- _DIRECTIONS_
If a line in the data below contains the word "unscored", copy it out.

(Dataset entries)
Lemma exp_lower_3 : 3 < exp (11125 / 10000).
Proof.
  assert (H0 : 10173828125 / 10000000000 <= exp (11125 / 10000 / 64)).
  { left. eapply Rle_lt_trans; [|apply exp_ineq1; lra]. lra. }
  assert (H1 : 1035067 / 1000000 <= exp (2 * (11125 / 10000 / 64))).
  { rewrite exp_double. eapply square_step; [|exact H0|]; lra. }
  assert (H2 : 1071363 / 1000000 <= exp (2 * (2 * (11125 / 10000 / 64)))).
  { rewrite exp_double. eapply square_step; [|exact H1|]; lra. }
  assert (H3 : 1147818 / 1000000
               <= exp (2 * (2 * (2 * (11125 / 10000 / 64))))).
  { rewrite exp_double. eapply square_step; [|exact H2|]; lra. }
  assert (H4 : 1317486 / 1000000
               <= exp (2 * (2 * (2 * (2 * (11125 / 10000 / 64)))))).
  { rewrite exp_double. eapply square_step; [|exact H3|]; lra. }
  assert (H5 : 1735769 / 1000000
               <= exp (2 * (2 * (2 * (2 * (2 * (11125 / 10000 / 64))))))).
  { rewrite exp_double. eapply square_step; [|exact H4|]; lra. }
  assert (H6 : 3012894 / 1000000
               <= exp (2 * (2 * (2 * (2 * (2 * (2 * (11125 / 10000 / 64)))))))).
  { rewrite exp_double. eapply square_step; [|exact H5|]; lra. }
  replace (11125 / 10000)
    with (2 * (2 * (2 * (2 * (2 * (2 * (11125 / 10000 / 64))))))) by lra.
  lra.
Qed.

Lemma exp_upper_3 : exp (10875 / 10000) < 3.
Proof.
  set (y := - (10875 / 10000) / 256).
  assert (H0 : 20393 / 20480 <= exp y).
  { apply Rle_trans with (1 + y); [unfold y; lra|]. apply exp_ineq1_le. }
  assert (H1 : 9915219 / 10000000 <= exp (2 * y)).
  { rewrite exp_double. eapply square_step; [|exact H0|]; lra. }
  assert (H2 : 9831156 / 10000000 <= exp (2 * (2 * y))).
  { rewrite exp_double. eapply square_step; [|exact H1|]; lra. }
  assert (H3 : 9665162 / 10000000 <= exp (2 * (2 * (2 * y)))).
  { rewrite exp_double. eapply square_step; [|exact H2|]; lra. }
  assert (H4 : 9341535 / 10000000 <= exp (2 * (2 * (2 * (2 * y))))).
  { rewrite exp_double. eapply square_step; [|exact H3|]; lra. }
  assert (H5 : 8726427 / 10000000 <= exp (2 * (2 * (2 * (2 * (2 * y)))))).
  { rewrite exp_double. eapply square_step; [|exact H4|]; lra. }
  assert (H6 : 7615052 / 10000000
               <= exp (2 * (2 * (2 * (2 * (2 * (2 * y))))))).
  { rewrite exp_double. eapply square_step; [|exact H5|]; lra. }
  assert (H7 : 5798901 / 10000000
               <= exp (2 * (2 * (2 * (2 * (2 * (2 * (2 * y)))))))).
  { rewrite exp_double. eapply square_step; [|exact H6|]; lra. }
  assert (H8 : 3362725 / 10000000
               <= exp (2 * (2 * (2 * (2 * (2 * (2 * (2 * (2 * y))))))))).
  { rewrite exp_double. eapply square_step; [|exact H7|]; lra. }
  replace (2 * (2 * (2 * (2 * (2 * (2 * (2 * (2 * y))))))))
    with (- (10875 / 10000)) in H8 by (unfold y; lra).
  rewrite exp_Ropp in H8.
  pose proof (exp_pos (10875 / 10000)) as Hp.
  apply Rnot_le_lt. intros Hge.
  assert (Hinv : / exp (10875 / 10000) <= / 3).
  { apply Rinv_le_contravar; lra. }
  lra.
Qed.

(** The natural logarithm of 3, to two decimals. *)
Lemma ln_3_bounds : 10875 / 10000 < ln 3 < 11125 / 10000.
Proof.
  split; apply exp_lt_inv; rewrite exp_ln by lra.
  - apply exp_upper_3.
  - apply exp_lower_3.
Qed.

(** C7, as stated, fails on its example: the formula gives 5.0 for 5
    reports and a span of 30 days, and a cluster of 5 reports spanning
    exactly 30 days has no severity score, as it is below the 90 days of a
    hotspot and is skipped. *)
Lemma severity_example_counterexample :
  map createddate (rows Samples.five_over_30)
  = map (fun d => Some (days d)) [0; 7; 14; 21; 30]%Z
  /\ map cluster_id (rows Samples.five_over_30) = [0; 0; 0; 0; 0]%Z
  /\ severity 5 (Some 30%Z) = Some 5
  /\ identify_chronic_hotspots Samples.five_over_30 = Some [].
Proof.
  split; [reflexivity|]. split; [reflexivity|].
  split; [exact severity_5_reports_30_days|].
  vm_compute. reflexivity.
Qed.

(** C7, amended: on a frame the builder reads, every hotspot with a span
    has one of at least 90 days, and its severity score is the number of
    one decimal nearest to its report count times one plus the natural
    logarithm of the larger of its span in 30-day months and 1 (of two
    nearest ones, the one with an even last digit); a hotspot with a NaN
    span has a NaN score; and the hotspots come in descending order of
    the score. A cluster of 5 reports spanning 30 days is no hotspot. The
    floating-point operations are taken as the real ones. *)
Theorem severity_score_formula_and_order (df : DataFrame) :
  readable df = true ->
  timestamps_in_era df = true ->
  exists hs,
    identify_chronic_hotspots df = Some hs
    /\ (forall h, In h hs ->
          match span_days h with
          | Some d =>
              (90 <= d)%Z
              /\ exists k : Z,
                   severity_score h = Some (IZR k / 10)
                   /\ Rabs (IZR k / 10
                            - INR (report_count h)
                              * (1 + ln (Rmax (IZR d / 30) 1)))
                      <= 1 / 20
                   /\ (Rabs (IZR k / 10
                             - INR (report_count h)
                               * (1 + ln (Rmax (IZR d / 30) 1)))
                       = 1 / 20 ->
                       Z.even k = true)
          | None => severity_score h = None
          end)
    /\ exists scored unscored,
         hs = scored ++ unscored
         /\ StronglySorted
              (fun a b => exists x y, severity_score a = Some x
                                      /\ severity_score b = Some y
                                      /\ y <= x)
              scored
         /\ Forall (fun h => severity_score h = None) unscored.
Proof.
  intros Hr _. destruct (identify_chronic_hotspots_total df Hr) as [hs Hhs].
  exists hs. split; [exact Hhs|]. split.
  - intros h Hin.
    apply (identify_chronic_hotspots_members df hs Hhs) in Hin
      as [k [_ [_ Hb]]].
    pose proof (build_hotspot_fields k _ (readable_cluster_frame df k Hr)) as F.
    cbv zeta in F. destruct (below_thresholds _ _) eqn:Eb.
    + rewrite Hb in F. discriminate F.
    + destruct F as [h' [Hb' [_ [Hn [Hs [Hsev _]]]]]].
      rewrite Hb in Hb'. injection Hb' as <-.
      rewrite Hsev, Hs, Hn.
      destruct (span_between _ _) as [d|]; [|reflexivity].
      split.
      * unfold below_thresholds in Eb.
        apply orb_false_iff in Eb as [_ Eb].
        apply Z.ltb_ge in Eb. exact Eb.
      * unfold severity.
        destruct (round1_nearest
                    (INR (List.length (rows (cluster_frame df k)))
                     * (1 + ln (Rmax (IZR d / 30) 1))))
          as [z [Hz [Hnear Htie]]].
        exists z. rewrite Hz. now repeat split.
  - rewrite identify_chronic_hotspots_eq in Hhs.
    destruct (require (has_column df "cluster_id")); [|discriminate].
    simpl in Hhs. destruct (hotspot_loop _) as [hs0|]; [|discriminate].
    simpl in Hhs. injection Hhs as <-.
    apply sort_values_severity_descending.
Qed.

(** The theorem at four reports spanning exactly 90 days: the one hotspot
    has the score 8.4, the decimal nearest to 4 * (1 + ln 3). *)
Lemma severity_score_formula_and_order_witness :
  exists h,
    identify_chronic_hotspots Samples.four_over_90 = Some [h]
    /\ report_count h = 4%nat
    /\ span_days h = Some 90%Z
    /\ severity_score h = Some (84 / 10).
Proof.
  assert (Hrun : exists h,
             identify_chronic_hotspots Samples.four_over_90 = Some [h]
             /\ report_count h = 4%nat
             /\ span_days h = Some 90%Z).
  { eexists. split; [vm_compute; reflexivity|]. split; reflexivity. }
  destruct Hrun as [h [Hrun [Hn Hd]]].
  exists h. split; [exact Hrun|]. split; [exact Hn|]. split; [exact Hd|].
  destruct (severity_score_formula_and_order Samples.four_over_90
              eq_refl eq_refl) as [hs [Hhs [Hscore _]]].
  rewrite Hrun in Hhs. injection Hhs as <-.
  specialize (Hscore h (or_introl eq_refl)).
  rewrite Hd, Hn in Hscore.
  destruct Hscore as [_ [k [Hk [Hnear _]]]].
  rewrite Hk. do 2 f_equal.
  assert (Hm : Rmax (IZR 90 / 30) 1 = 3).
  { rewrite Rmax_left by lra. lra. }
  rewrite Hm in Hnear.
  replace (INR 4) with 4 in Hnear by (simpl; lra).
  pose proof ln_3_bounds as [L1 L2].
  pose proof (Rle_abs (IZR k / 10 - 4 * (1 + ln 3))) as Hup.
  pose proof (Rle_abs (- (IZR k / 10 - 4 * (1 + ln 3)))) as Hdown.
  rewrite Rabs_Ropp in Hdown.
  assert (H1 : IZR 83 < IZR k) by lra.
  assert (H2 : IZR k < IZR 85) by lra.
  apply lt_IZR in H1, H2.
  assert (k = 84%Z) by lia. subst k. reflexivity.
Defined.

End SeverityFacts.

(** ** Dicts and value counts *)

Module TablesFacts.
Import PyStr Frame Tables SortFacts.
Local Open Scope list_scope.
Local Open Scope nat_scope.

Section Dict.
Context {V : Type}.
Implicit Types (d : list (string * V)) (k : string) (v : V).

Lemma dict_get_set d k v k' (default : V) :
  dict_get (dict_set d k v) k' default
  = if String.eqb k' k then v else dict_get d k' default.
Proof.
  induction d as [|[a b] t IH]; simpl.
  - reflexivity.
  - destruct (String.eqb_spec k a) as [->|Hka]; simpl.
    + destruct (String.eqb_spec k' a); reflexivity.
    + destruct (String.eqb_spec k' a) as [->|Hk'a].
      * destruct (String.eqb_spec a k); [congruence | reflexivity].
      * exact IH.
Qed.

Lemma dict_keys_set d k v k' :
  In k' (dict_keys (dict_set d k v)) <-> k' = k \/ In k' (dict_keys d).
Proof.
  unfold dict_keys. induction d as [|[a b] t IH]; simpl.
  - intuition.
  - destruct (String.eqb_spec k a) as [->|Hka]; simpl.
    + intuition.
    + rewrite IH. intuition.
Qed.

Lemma dict_set_NoDup d k v :
  NoDup (dict_keys d) -> NoDup (dict_keys (dict_set d k v)).
Proof.
  unfold dict_keys. induction d as [|[a b] t IH]; simpl; intros H.
  - repeat constructor. intros [].
  - inversion H as [|? ? Hnin Ht]; subst.
    destruct (String.eqb_spec k a) as [->|Hka]; simpl.
    + now constructor.
    + constructor; [|now apply IH].
      intros Hin. apply (dict_keys_set t k v a) in Hin as [Heq | Hin];
        [congruence | contradiction].
Qed.

Lemma dict_get_absent d k (default : V) :
  ~ In k (dict_keys d) -> dict_get d k default = default.
Proof.
  unfold dict_keys. induction d as [|[a b] t IH]; simpl; intros H.
  - reflexivity.
  - destruct (String.eqb_spec k a) as [->|Hka]; [tauto|].
    apply IH. tauto.
Qed.

Lemma dict_get_in d k v (default : V) :
  NoDup (dict_keys d) -> In (k, v) d -> dict_get d k default = v.
Proof.
  unfold dict_keys. induction d as [|[a b] t IH]; simpl; intros Hnd Hin.
  - contradiction.
  - inversion Hnd as [|? ? Hnin Ht]; subst.
    destruct Hin as [Heq | Hin].
    + injection Heq as -> ->. now rewrite String.eqb_refl.
    + destruct (String.eqb_spec k a) as [->|Hka]; [|now apply IH].
      exfalso. apply Hnin. apply in_map_iff. now exists (a, v).
Qed.

Lemma dict_in_get d k (default : V) :
  In k (dict_keys d) -> In (k, dict_get d k default) d.
Proof.
  unfold dict_keys. induction d as [|[a b] t IH]; simpl; intros Hin.
  - contradiction.
  - destruct (String.eqb_spec k a) as [->|Hka]; [now left|].
    right. apply IH. destruct Hin; [congruence | assumption].
Qed.

(** The order of the items does not matter to a lookup. *)
Lemma dict_get_perm d d' k (default : V) :
  NoDup (dict_keys d) -> Permutation d d' ->
  dict_get d' k default = dict_get d k default.
Proof.
  intros Hnd HP.
  assert (Hnd' : NoDup (dict_keys d')).
  { eapply Permutation_NoDup; [|exact Hnd]. now apply Permutation_map. }
  destruct (in_dec string_dec k (dict_keys d)) as [Hin | Hnin].
  - apply dict_get_in; [exact Hnd'|].
    eapply Permutation_in; [exact HP|]. now apply dict_in_get.
  - rewrite (dict_get_absent d k default Hnin).
    apply dict_get_absent. intros Hin. apply Hnin.
    eapply Permutation_in; [|exact Hin].
    apply Permutation_map, Permutation_sym, HP.
Qed.
End Dict.

(** *** Value counts *)

Lemma count_one_get (d : list (string * nat)) (k k' : string) :
  dict_get (count_one d k) k' 0
  = dict_get d k' 0 + (if String.eqb k' k then 1 else 0).
Proof.
  unfold count_one. rewrite dict_get_set.
  destruct (String.eqb_spec k' k) as [->|]; lia.
Qed.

- _TASK RESULT_
    /\ exists scored unscored,
         hs = scored ++ unscored
         /\ Forall (fun h => severity_score h = None) unscored.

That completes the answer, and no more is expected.